In una operazione antidroga, risalente alla mattina del 29 marzo scorso, condotta dai Carabinieri del Norm della Compagnia di Tagliacozzo e delle Stazioni di Carsoli, Capistrello e Morino, è stata effettuata una perquisizione nell’abitazione dell’uomo con l’ausilio delle unità antidroga del Nucleo Carabinieri Cinofili di Chieti.
Il controllo aveva permesso di trovare alcuni grammi di hashish e di marijuana, 2 bilancini di precisione, materiale per il confezionamento in dosi dello stupefacente ed una cartuccia per arma da fuoco.
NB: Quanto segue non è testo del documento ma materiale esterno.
Lemma total_few w R Tr : co_inv w R Tr -> few w -> Z.of_nat (total R) + 2 < 2 ^ 32.
Proof. intros I Hf. pose proof (sched_inv_size _ _ _ (ci_sched _ _ _ I)). unfold few in Hf. lia. Qed.

(** A coroutine whose state changes, but which neither starts nor ends. *)
Lemma co_inv_update w w' R R' Tr c co co' :
  co_inv w R Tr -> sched_inv w' R' Tr -> coros w !! c = Some co ->
  coros w' = <[c := co']> (coros w) -> ctype co' = ctype co ->
  status co <> TSC_COROUTINE_EXIT -> status co' <> TSC_COROUTINE_EXIT -> co_inv w' R' Tr.
Proof.
  intros I S' Hc Hco Et Hs Hs'. split; [done|]. intros d. rewrite (ci_list _ _ _ I d). symmetry.
  eapply (listed_update w w' c co co'); [done..|]. rewrite Et. naive_solver.
Qed.

Lemma yield_keeps w v c : sys_inv w -> runs w v c -> few w ->
  exists w', coroc_coroutine_yield v w = Ok (tt, w') /\ sys_inv w'.
Proof.
  intros Y Hr Hf. destruct (runs_inv _ _ _ Y Hr) as (vp & co & p & Hv & Hcur & Ht & Hc & Hty & Hs & Hp & Hp4).
  destruct Y as [(R & Tr & I & HR) T]. pose proof (total_few _ _ _ I Hf).
  destruct (coroc_coroutine_yield_rep w R Tr v vp c co p) as (w' & E & S' & Hco & Hvp & _);
    [apply I|done..|lia|].
  exists w'. split; [done|]. split.
  - exists (<[p := c :: R p]> R), Tr. split.
    + eapply (co_inv_update w); [done..|by rewrite Hs|done].
    + rewrite Hco. by apply ready_queued_add.
  - rewrite Hco. unfold threads. rewrite Hvp, (threads_insert w v vp _ (run_on (scheduler vp))) by done.
    by eapply thread_inv_release.
Qed.

Lemma suspend_keeps w v c ls h : sys_inv w -> runs w v c -> NoDup ls ->
  (forall l, l ∈ ls -> locks w !! l = Some true) ->
  exists w', vpu_suspend v ls h w = Ok (tt, w') /\ sys_inv w'.
Proof.
  intros Y Hr ND Hl. destruct (runs_inv _ _ _ Y Hr) as (vp & co & p & Hv & Hcur & Ht & Hc & Hty & Hs & Hp & Hp4).
  destruct Y as [(R & Tr & I & HR) T].
  destruct (vpu_suspend_rep w R Tr v vp c co ls h) as (w' & E & S' & Hco & Hvp & _);
    [apply I|done..|].
  exists w'. split; [done|]. split.
  - exists R, Tr. split.
    + eapply (co_inv_update w); [done..|by rewrite Hs|done].
    + rewrite Hco. by apply ready_queued_other.
  - rewrite Hco. unfold threads. rewrite Hvp, (threads_insert w v vp _ (run_on (scheduler vp))) by done.
    by eapply thread_inv_release.
Qed.

Lemma ready_plain_keeps w me preempt c co :
  sys_inv w -> few w -> me = None \/ preempt = false ->
  (forall v, me = Some v -> (v < length (vpus w))%nat) ->
  coros w !! c = Some co -> ctype co <> TSC_COROUTINE_IDLE -> status co = TSC_COROUTINE_WAIT ->
  exists w', vpu_ready me c preempt w = Ok (tt, w') /\ sys_inv w'.
Proof.
  intros [(R & Tr & I & HR) T] Hf Hm Hme Hc Hty Hs. pose proof (total_few _ _ _ I Hf).
  pose proof (ti_prio _ _ T _ _ Hc Hty).
  destruct (vpu_ready_plain me preempt w R Tr c co (Z.to_nat (priority co)))
    as (w' & E & S' & Hco & [_ Hth]); [done|apply I|done|done|lia|lia|lia|done|].
  exists w'. split; [done|]. split.
  - eexists _, Tr. split.
    + eapply (co_inv_update w); [done|exact S'|done..|by rewrite Hs|done].
    + rewrite Hco. apply ready_queued_add; [done|lia].
  - rewrite Hco, (core_threads _ _ Hth). eapply thread_inv_status; [done..| |done|done|done].
    by rewrite Hs.
Qed.
(* ===== verification/ChannelSelect.v ===== *)
(** * Select (src/channel.c, include/inter/lock_chain.h)

    The chain of locks of a select, the pass over the cases, the registration
    on every channel when none is ready, and the end of the call. *)

From S2P Require Import Prelude Queue Channel ChannelProps ChannelInv ChannelOps.

Section sel.
Context {S : Type} `{SchedLaws S}.
Implicit Types (w : chworld S) (ch : chan) (A : gmap (chid * dir) (list qid)) (pc : coid -> cpc).

(** ** The chain of locks *)

Definition relock (b : bool) (ls : list chid) (M : gmap chid chan) : gmap chid chan :=
  foldl (fun M c => alter (set_clock b) c M) M ls.

Lemma relock_cons b l ls M : relock b (l :: ls) M = relock b ls (alter (set_clock b) l M).
Proof. done. Qed.

Lemma relock_notin b ls : forall M (c : chid), c ∉ ls -> relock b ls M !! c = M !! c.
Proof.
  induction ls as [|l ls IH]; intros M c Hn; [done|]. apply not_elem_of_cons in Hn as [Hne Hn].
  rewrite relock_cons, IH by done. by rewrite lookup_alter_ne.
Qed.

Lemma relock_in b ls : forall M (c : chid) ch,
  c ∈ ls -> M !! c = Some ch -> relock b ls M !! c = Some (set_clock b ch).
Proof.
  induction ls as [|l ls IH]; intros M c ch Hin Hc; [by apply not_elem_of_nil in Hin|]. rewrite relock_cons.
  destruct (decide (c ∈ ls)) as [Hls|Hls].
  - destruct (decide (l = c)) as [->|].
    + rewrite (IH _ c (set_clock b ch)) by (done || by rewrite lookup_alter_eq, Hc). done.
    + by apply IH; [|rewrite lookup_alter_ne].
  - apply elem_of_cons in Hin as [->|]; [|done].
    by rewrite relock_notin, lookup_alter_eq, Hc.
Qed.

Lemma relock_some b ls M (c : chid) : is_Some (M !! c) -> is_Some (relock b ls M !! c).
Proof.
  intros [ch Hc]. destruct (decide (c ∈ ls)); [by erewrite relock_in|by rewrite relock_notin, Hc].
Qed.

Lemma relock_none b ls : forall M (c : chid), M !! c = None -> relock b ls M !! c = None.
Proof.
  induction ls as [|l ls IH]; intros M c HM; [done|]. rewrite relock_cons. apply IH.
  rewrite lookup_alter. by destruct (decide _); [subst; rewrite HM|].
Qed.

Lemma relock_inverse ls M : (forall c ch, c ∈ ls -> M !! c = Some ch -> clock ch = false) ->
  relock false (reverse ls) (relock true ls M) = M.
Proof.
  intros Hk. apply map_eq. intros c. destruct (decide (c ∈ ls)) as [Hin|Hn].
  - assert (c ∈ reverse ls) as Hin' by (by apply elem_of_reverse).
    destruct (M !! c) as [ch|] eqn:Hc.
    + rewrite (relock_in false _ _ c (set_clock true ch)); [|done|by apply relock_in].
      f_equal. specialize (Hk c ch Hin Hc). destruct ch. cbn in *. by subst.
    + by apply relock_none, relock_none.
  - rewrite !relock_notin; [done|done|]. by rewrite elem_of_reverse.
Qed.

Lemma alter_some b (c : chid) ch (M : gmap chid chan) :
  M !! c = Some ch -> alter (set_clock b) c M = <[c := set_clock b ch]> M.
Proof. intros Hc. apply map_eq. intros x. rewrite lookup_alter, lookup_insert. by destruct (decide _); subst; rewrite ?Hc. Qed.

Lemma acquire_all_ok ls : forall w A pc L,
  ch_inv w A pc L -> NoDup ls -> (forall c, c ∈ ls -> is_Some (chans w !! c) /\ c ∉ L) ->
  acquire_all ls w = Ok (tt, set_chans (relock true ls (chans w)) w) /\
  ch_inv (set_chans (relock true ls (chans w)) w) A pc (reverse ls ++ L).
Proof.
  induction ls as [|l ls IH]; intros w A pc L I Hnd Hls; cbn [acquire_all].
  { by destruct w. }
  apply NoDup_cons in Hnd as [Hnl Hnd]. destruct (Hls l) as [[ch Hc] HL]; [by left|].
  destruct (lock_acquire_ok w A pc L l ch I Hc HL) as [E I1]. rewrite (bind_ok _ _ _ _ _ E).
  destruct (IH _ A pc (l :: L) I1 Hnd) as [E2 I2].
  { intros c Hin. destruct (Hls c) as [? ?]; [by right|]. assert (c <> l) by (by intros ->).
    cbn. rewrite lookup_insert_ne by done. split; [done|]. by apply not_elem_of_cons. }
  rewrite reverse_cons, <- app_assoc. rewrite relock_cons, (alter_some _ _ _ _ Hc).
  by split.
Qed.

(** A lock that is held, or comes twice in the chain, is waited for forever. *)
Lemma acquire_all_dup ls : forall w A pc L,
  ch_inv w A pc L -> (forall c, c ∈ ls -> is_Some (chans w !! c)) ->
  ~ NoDup ls \/ (exists c, c ∈ ls /\ c ∈ L) -> acquire_all ls w = Err SelfDeadlock.
Proof.
  induction ls as [|l ls IH]; intros w A pc L I Hc Hdup.
  { destruct Hdup as [Hn|(c & Hin & _)]; [by destruct Hn; constructor|by apply not_elem_of_nil in Hin]. }
  destruct (Hc l) as [ch Hch]; [by left|]. cbn [acquire_all]. destruct (decide (l ∈ L)) as [HL|HL].
  - unfold bind at 1, lock_acquire, bind at 1, get_chan. rewrite Hch.
    rewrite (proj1 (iv_chan _ _ _ _ I _ _ Hch)). by rewrite bool_decide_eq_true_2.
  - destruct (lock_acquire_ok w A pc L l ch I Hch HL) as [E I1]. rewrite (bind_ok _ _ _ _ _ E).
    apply (IH _ A pc (l :: L) I1).
    + intros c Hin. cbn. rewrite lookup_insert. destruct (decide _); [done|]. apply Hc. by right.
    + destruct (decide (l ∈ ls)) as [Hin|Hnin]; [right; exists l; split; [done|by left]|].
      destruct Hdup as [Hn|(c & [->|Hin]%elem_of_cons & HcL)]; [left|done|right; exists c; split; [done|by right]].
      intros Hnd. apply Hn. by constructor.
Qed.

Lemma inv_locks_ext w A pc L L' : ch_inv w A pc L -> (forall c, c ∈ L <-> c ∈ L') -> ch_inv w A pc L'.
Proof.
  intros I HL. split; try apply I. intros c ch Hc. destruct (iv_chan _ _ _ _ I c ch Hc) as [-> ?].
  split; [|done]. by apply bool_decide_ext.
Qed.

Lemma release_each_ok ls : forall w A pc L L',
  ch_inv w A pc L -> NoDup ls -> (forall c, c ∈ ls -> is_Some (chans w !! c) /\ c ∈ L) ->
  (forall c, c ∈ L' <-> c ∈ L /\ c ∉ ls) ->
  release_each ls w = Ok (tt, set_chans (relock false ls (chans w)) w) /\
  ch_inv (set_chans (relock false ls (chans w)) w) A pc L'.
Proof.
  induction ls as [|l ls IH]; intros w A pc L L' I Hnd Hls HL; cbn [release_each].
  { split; [by destruct w|]. cbn. apply (inv_locks_ext _ _ _ L); [by destruct w|]. set_solver. }
  apply NoDup_cons in Hnd as [Hnl Hnd]. destruct (Hls l) as [[ch Hc] Hl]; [by left|].
  destruct (lock_release_ok w A pc L (filter (fun c => c <> l) L) l ch I Hc Hl) as [E I1].
  { rewrite list_elem_of_filter. by intros [? _]. } { intros c Hne. rewrite list_elem_of_filter. naive_solver. }
  rewrite (bind_ok _ _ _ _ _ E). rewrite relock_cons, (alter_some _ _ _ _ Hc).
  apply (IH _ A pc _ L' I1 Hnd).
  - intros c Hin. destruct (Hls c) as [? ?]; [by right|]. assert (c <> l) by (by intros ->).
    cbn. rewrite lookup_insert_ne by done. split; [done|]. by apply list_elem_of_filter.
  - intros c. rewrite HL, list_elem_of_filter, not_elem_of_cons. naive_solver.
Qed.

(** ** The pass over the cases *)

Variable self : coid.

Definition has_waiter w A (que : chid * dir) : Prop :=
  exists l q qd, A !! que = Some l /\ q ∈ l /\ fresh w q qd.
Il 59enne, già sottoposto alla misura detentiva per i reati di resistenza e oltraggio a un pubblico ufficiale commessi nel 2020, è stato denunciato in stato di libertà per i reati di detenzione di stupefacenti ai fini di spaccio e detenzione illecita di munizioni.
In aggiunta, i Carabinieri hanno segnalato la condotta dell’uomo all’Ufficio di Sorveglianza di L’Aquila, che ha emesso un’ordinanza che sostituisce il beneficio precedentemente concesso con la detenzione in carcere.
Il provvedimento è stato eseguito nel pomeriggio del 2 aprile dai Carabinieri della Stazione di Carsoli, che hanno arrestato il 59enne e lo hanno condotto presso la casa circondariale di Avezzano.